When brands focus on immediate returns, marketing returns suffer. Here’s how.
“Short-termism is a threat to marketing effectiveness and shareholder value,” the report begins. It explains that CEOs are often reluctant to embrace long-term strategies because of pressure to show immediate results. And with more corporations linking performance to executive pay, the pressure mounts.
Not surprisingly, this could be having a very bad effect on overall marketing effectiveness, as ad budgets skew toward the immediacy of digital over the long-term benefits of magazine ads.
The problem, as the report notes, is that magazine media is “closely associated with delivering long-term results.” If the emphasis is on short-term “activation” results, marketing is aimed at immediate conversion. But that fast activation is not so easy without the long-term benefits of brand awareness.
So, what’s the right approach?

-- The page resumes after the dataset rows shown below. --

(** ** Position ids: the same placement, on integers *)

Definition reconstruct_position_ids (dedup_pos : option (list Z)) (info : recon) :
    res (option (list (list Z))) :=
  match dedup_pos with
  | None => Ok None
  | Some pos => Some <$> reconstruct_sequences_padded 0%Z pos info
  end.

Definition deduplicate_position_ids (position_ids : list (list Z)) (info : recon) : res (list Z) :=
  deduplicate_sequences_padded 0%Z position_ids info.

(** ** The layout of a deduplicated sequence *)

(** Where the responses of a group go from [pos], given their lengths. *)
Fixpoint place_responses (rlen : nat -> nat) (pos : nat) (group : list nat) : list (nat * (nat * nat)) :=
  match group with
  | [] => []
  | s :: group => (s, (pos, pos + rlen s)) :: place_responses rlen (pos + rlen s) group
  end.

Abbreviation place := (nat * ((nat * nat) * list (nat * (nat * nat))))%type.

(** Where every prompt and response goes. *)
Fixpoint places (plen rlen : nat -> nat) (g pos : nat) (groups : list (list nat)) : list place :=
  match groups with
  | [] => []
  | group :: groups =>
      (g, ((pos, pos + plen g), place_responses rlen (pos + plen g) group)) ::
      places plen rlen (S g) (pos + plen g + sum_list (rlen <$> group)) groups
  end.

(** The cells themselves: [P g] is group [g]'s prompt, [R s] sample [s]'s response. *)
Fixpoint layout {A} (P R : nat -> list A) (g : nat) (groups : list (list nat)) : list A :=
  match groups with
  | [] => []
  | group :: groups => P g ++ concat (R <$> group) ++ layout P R (S g) groups
  end.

According to the data from the Magnetic study, it seems “balance” is the right answer.
The researchers studied 114 UK campaigns and 46 magazine campaigns specifically and came up with some interesting conclusions about the addition of magazine ads into brand campaigns.
“Their recommendation was that the optimum performance mix of the two was a budget allocation that committed 60 percent to brand building and 40 percent to activation,” the report notes. Campaigns that focused more heavily on brand building had a drop in conversions, while an overemphasis on activations diminished long-term business lift.
Overall, the researchers found that campaigns that include this 60/40 ratio saw a 74% uplift in market share gain, and 161% boost in customer acquisitions. This ratio is also the sweet spot where brands saw good results on more immediate returns, like trial offers, site visits, CTRs and other direct response metrics.
In other words, putting enough efforts into long-term building through magazine ads has a major uplife factor on short-term metrics too.
“The ability of magazine media to deliver against activation effects is the most significant piece of new evidence in this report,” the researchers note. “Activation and short-term are often used interchangeably but are not traditionally associated with magazines.”
Until now. As the data shows, magazine media have both long and short-term effects when added to other channel strategies, delivering large business effects over time. And those impacts are increasing; the uplift effectiveness has in fact been growing, up 25% over the past four years.
For brands caught in the trap of short-termism, this report may offer some insights on the importance of stepping back and adjusting for a longer view. And for anyone in the magazine business, it’s good to know just how valuable your real estate truly is to brands.